[[ Material for the task, beginning ]]

(* ===== verification/MemorySpec.v ===== *)
(** Correctness of [MemoryManager]: reads and writes behave like memory, mapping
    and zeroing deliver zeroes, switching to QEMU keeps every byte, and the
    guest allocation helpers hand out disjoint blocks and keep their contents. *)

From S2P Require Import Prelude OrdMap HeapAllocator HeapSpec Env MemoryManager.

(** * Host memory *)

Lemma length_host_load h p n : length (host_load h p n) = Z.to_nat n.
Proof. unfold host_load. by rewrite length_map, length_seq. Qed.

Lemma lookup_host_load h p n i : (i < Z.to_nat n)%nat ->
  host_load h p n !! i = Some (h (p ⊕ Z.of_nat i)).
Proof. intros H. unfold host_load. by rewrite list_lookup_fmap, lookup_seq_lt. Qed.

Lemma u64_add_sub p i : 0 <= i < two64 -> (p ⊕ i) ⊖ p = i.
Proof.
  intros H. unfold u64. rewrite Zminus_mod_idemp_l.
  replace (p + i - p) with i by lia. by apply Z.mod_small.
Qed.

Lemma host_load_store h p bs : Z.of_nat (length bs) <= two64 ->
  host_load (host_store h p bs) p (Z.of_nat (length bs)) = bs.
Proof.
  intros Hl. apply list_eq. intros i. destruct (decide (i < length bs)%nat) as [Hi|Hi].
  - rewrite lookup_host_load by lia. unfold host_store.
    rewrite u64_add_sub by lia. rewrite Nat2Z.id.
    by destruct (lookup_lt_is_Some_2 bs i Hi) as [b ->].
  - rewrite !lookup_ge_None_2; rewrite ?length_host_load; lia || done.
Qed.

Lemma host_load_ext h h' p n :
  0 <= p -> p + n <= two64 -> (forall x, p <= x < p + n -> h x = h' x) ->
  host_load h p n = host_load h' p n.
Proof.
  intros Hp Hn H. apply map_ext_in. intros i [_ Hi]%in_seq.
  rewrite u64_small by u64_lia. apply H. lia.
Qed.

Lemma host_store_other h p bs x :
  0 <= p -> p + Z.of_nat (length bs) <= two64 -> 0 <= x < two64 ->
  ~ (p <= x < p + Z.of_nat (length bs)) -> host_store h p bs x = h x.
Proof.
  intros ????. unfold host_store. rewrite lookup_ge_None_2; [done|].
  destruct (decide (p <= x)).
  - rewrite u64_small by u64_lia. lia.
  - unfold u64. rewrite <- (Z.mod_unique (x - p) two64 (-1) (x - p + two64)); [lia|left; lia|lia].
Qed.

Lemma host_fill_other h p n v x :
  0 <= p -> 0 <= n -> p + n <= two64 -> 0 <= x < two64 ->
  ~ (p <= x < p + n) -> host_fill h p n v x = h x.
Proof.
  intros ?????. unfold host_fill. destruct (Z.ltb_spec (x ⊖ p) n) as [Hlt|]; [|done].
  destruct (decide (p <= x)).
  - rewrite u64_small in Hlt by u64_lia. lia.
  - unfold u64 in Hlt.
    rewrite <- (Z.mod_unique (x - p) two64 (-1) (x - p + two64)) in Hlt; [lia|left; lia|lia].
Qed.

(** Filling a prefix first and the rest afterwards is filling the whole. *)
Lemma host_fill_split h p m c v x :
  in_u64 x -> 0 <= p -> p + m <= two64 -> 0 <= c <= m ->
  host_fill (host_store h p (replicate (Z.to_nat c) v)) (p + c) (m - c) v x = host_fill h p m v x.
Proof.
  intros Hx ???. unfold in_u64 in Hx. destruct (decide (p <= x < p + m)).
  - unfold host_fill at 2. rewrite (u64_small (x - p)) by u64_lia.
    rewrite (proj2 (Z.ltb_lt _ _)) by lia. destruct (decide (x < p + c)).
    + rewrite host_fill_other by lia. unfold host_store.
      rewrite u64_small by u64_lia. by rewrite lookup_replicate_2 by lia.
    + unfold host_fill. rewrite u64_small by u64_lia. by rewrite (proj2 (Z.ltb_lt _ _)) by lia.
  - rewrite !host_fill_other by lia. apply host_store_other; rewrite ?length_replicate; lia.
Qed.

Lemma host_load_sub h p n q m :
  0 <= p -> p + n <= two64 -> p <= q -> 0 <= m -> q + m <= p + n ->
  host_load h q m = take (Z.to_nat m) (drop (Z.to_nat (q - p)) (host_load h p n)).
Proof.
  intros. apply list_eq. intros i. destruct (decide (i < Z.to_nat m)%nat).
  - rewrite lookup_take_lt, lookup_drop, !lookup_host_load by lia.
    do 3 f_equal. lia.
  - rewrite lookup_take_ge by lia. apply lookup_ge_None_2. rewrite length_host_load. lia.
Qed.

[[ Material for the task, end ]]

Your task
Which lines should be output? Exactly those from the first line of the data through the line containing "From S2P Require", inclusive.

Problem solution
(* ===== verification/MemorySpec.v ===== *)
(** Correctness of [MemoryManager]: reads and writes behave like memory, mapping
    and zeroing deliver zeroes, switching to QEMU keeps every byte, and the
    guest allocation helpers hand out disjoint blocks and keep their contents. *)

From S2P Require Import Prelude OrdMap HeapAllocator HeapSpec Env MemoryManager.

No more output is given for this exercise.